Transport secretary Grant Shapps has confirmed that Portugal will be removed from the England’s green list from Tuesday (8 June) as the government opts for a “safety first” approach.
Shapps said it was a “difficult decision to make” and Portugal was being moved to the amber list due to a rise in the country’s Covid-19 positivity rate in the past few weeks and also the emergence of a “Nepal mutation” of the so-called Indian or Delta variant.
“The positivity rate has nearly doubled since the last review in Portugal and the other thing is there’s a Nepal mutation which has been detected and we just don’t know the potential for that to be a vaccine-defeating mutation,” he told BBC News.
Portugal, including Madeira and the Azores, will be moved to the amber list from 4am on Tuesday (8 June).
While seven countries - Sri Lanka, Costa Rica, Egypt, Trinidad & Tobago, Bahrain, Afghanistan and Sudan -have also been added to the red list, which requires a 10-day quarantine in a government-organised hotel for arrivals in England.
Shapps made it clear that the government wanted to adopt a “safety first” approach to international travel ahead of the planned domestic unlocking on 21 June.
He added that by taking “decisive action” now, international travel could open up more quickly “down the line”, once other countries had “caught up” with the UK’s vaccination programme.

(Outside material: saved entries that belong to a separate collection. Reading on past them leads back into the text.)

(* ===== verification/HostService.v ===== *)
(** * Service requests of clients: the parsers of [adb/sockets.cpp] and
    [adb/adb_utils.h]

    The four-digit length, transport ids, and the split of a "host-serial:"
    request into the serial of a device and a command. *)

From S2P Require Import Prelude CString LibBase.
Local Open Scope Z_scope.

(** ** [adb_utils.h] *)

(** [ParseUint(&result, str, &remaining)] for a type with maximum [max]. *)
Definition ParseUint_rest (max : Z) (s : bytes) : option (Z * bytes) := from_chars max s.

(** [ParseUint(&result, str)] *)
Definition ParseUint_all (max : Z) (s : bytes) : option Z :=
  match from_chars max s with
  | Some (v, []) => Some v
  | _ => None
  end.

Fixpoint strip_leading_nulls (s : bytes) : bytes :=
  match s with
  | b :: r => if bool_decide (b = NUL) then strip_leading_nulls r else s
  | [] => []
  end.

(** The loop runs over the reversed string. *)
Definition StripTrailingNulls (s : bytes) : bytes := reverse (strip_leading_nulls (reverse s)).

(** ** [sockets.cpp] *)

Definition unhex_digit (c : byte) : option Z :=
  let c := byteZ c in
  if (48 <=? c) && (c <=? 57) then Some (c - 48)
  else if (97 <=? c) && (c <=? 102) then Some (c - 97 + 10)
  else if (65 <=? c) && (c <=? 70) then Some (c - 65 + 10)
  else None.

Fixpoint unhex_loop (n : Z) (s : bytes) (len : nat) : outcome Z :=
  match len with
  | O => Ret n
  | S len =>
      match s with
      | [] => UB
      | c :: s =>
          match unhex_digit c with
          | None => Ret 0xffffffff
          | Some d => unhex_loop (Z.lor (u32 (Z.shiftl n 4)) d) s len
          end
      end
  end.

Definition unhex (s : bytes) (len : nat) : outcome Z := unhex_loop 0 s len.

(** The two views of [parse_host_service]: [serial] is a prefix of
    [full_service], [command] what follows it. *)
Definition consume (full_service serial command : bytes) (count : nat) : outcome (bytes * bytes) :=
  _ ← check (count <=? length command)%nat;
  _ ← check (bool_decide (serial = []) ||
             (length serial + length command =? length full_service)%nat);
  Ret (take (length serial + count) full_service, drop count command).

Definition finish (serial command : bytes) : outcome (option (bytes * bytes)) :=
  if bool_decide (serial = []) || bool_decide (command = []) then Ret None
  else
    _ ← check (bool_decide (last serial = Some colon));
    Ret (Some (take (length serial - 1) serial, command)).

Definition serial_prefixes : list bytes :=
  [str "usb:"; str "product:"; str "model:"; str "device:"; str "localfilesystem:"].

(** [command[0]] *)
Definition first_char (command : bytes) : outcome byte := deref (head command).

(** The serial is an IPv6 address in brackets: the views after it and its
    colon.  [inl None] is a failure, [inl (Some _)] an address, [inr tt] none. *)
Definition parse_ipv6 (full serial command : bytes)
  : outcome (option (bytes * bytes) + unit) :=
  c ← first_char command;
  if bool_decide (c = bracket_open) then
    match find_char command (Zbyte 93) 0 with
    | None => Ret (inr tt)
    | Some ipv6_end =>
        '(serial, command) ← consume full serial command (ipv6_end + 1);
        match command with
        | [] => Ret (inl None)
        | c :: _ =>
            if negb (bool_decide (c = colon)) then Ret (inl None)
            else r ← consume full serial command 1; Ret (inl (Some r))
        end
    end
  else Ret (inr tt).

(** From the port, or the command itself. *)
Definition parse_port (full serial command : bytes) : outcome (option (bytes * bytes)) :=
  match find_char command colon 0 with
  | None => finish serial command
  | Some next_colon =>
      if (length command <=? next_colon)%nat then Ret None
      else if forallb isdigit (take next_colon command) then
        '(serial, command) ← consume full serial command (next_colon + 1);
        finish serial command
      else finish serial command
  end.

(** From the address; the serial may have a "tcp:", "udp:" or "vsock:" prefix. *)
Definition parse_address (full serial command : bytes) : outcome (option (bytes * bytes)) :=
  address ← parse_ipv6 full serial command;
  match address with
  | inl None => Ret None
  | inl (Some (serial, command)) => parse_port full serial command
  | inr _ =>
      match find_char command colon 0 with
      | None => Ret None
      | Some offset =>
          '(serial, command) ← consume full serial command (offset + 1);
          parse_port full serial command
      end
  end.

(** [parse_host_service]: the serial and the command. *)
Definition parse_host_service (full_service : bytes) : outcome (option (bytes * bytes)) :=
  if bool_decide (full_service = []) then Ret None
  else
    match find (starts_with full_service) serial_prefixes with
    | Some prefix =>
        '(serial, command) ← consume full_service [] full_service (length prefix);
        match find_char command colon 0 with
        | None => Ret None
        | Some offset =>
            '(serial, command) ← consume full_service serial command (offset + 1);
            finish serial command
        end
    | None =>
        '(serial, command) ←
          (if starts_with full_service (str "tcp:") || starts_with full_service (str "udp:")
           then consume full_service [] full_service 4 else Ret ([], full_service));
        if bool_decide (serial ≠ []) && bool_decide (command = []) then Ret None
        else
          r ← (if starts_with command (str "vsock:") then
                 match find_char command colon 0 with
                 | None => Ret None
                 | Some next_colon => Some <$> consume full_service serial command (next_colon + 1)
                 end
               else Ret (Some (serial, command)));
          match r with
          | None => Ret None
          | Some (serial, command) => parse_address full_service serial command
          end
    end.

“The first thing to do is to protect the unlock domestically and we don’t want to put that in danger,” said Shapps.
He also reiterated that amber destinations were “not there for holidays” but only “emergency situations”.
Shapps again refused to offer the travel industry - outside of aviation - any sector specific support to see companies through the rest of the crisis. He instead talked about the continuation of the furlough scheme and the £7 billion of support the government has provided for the wider UK economy during the pandemic.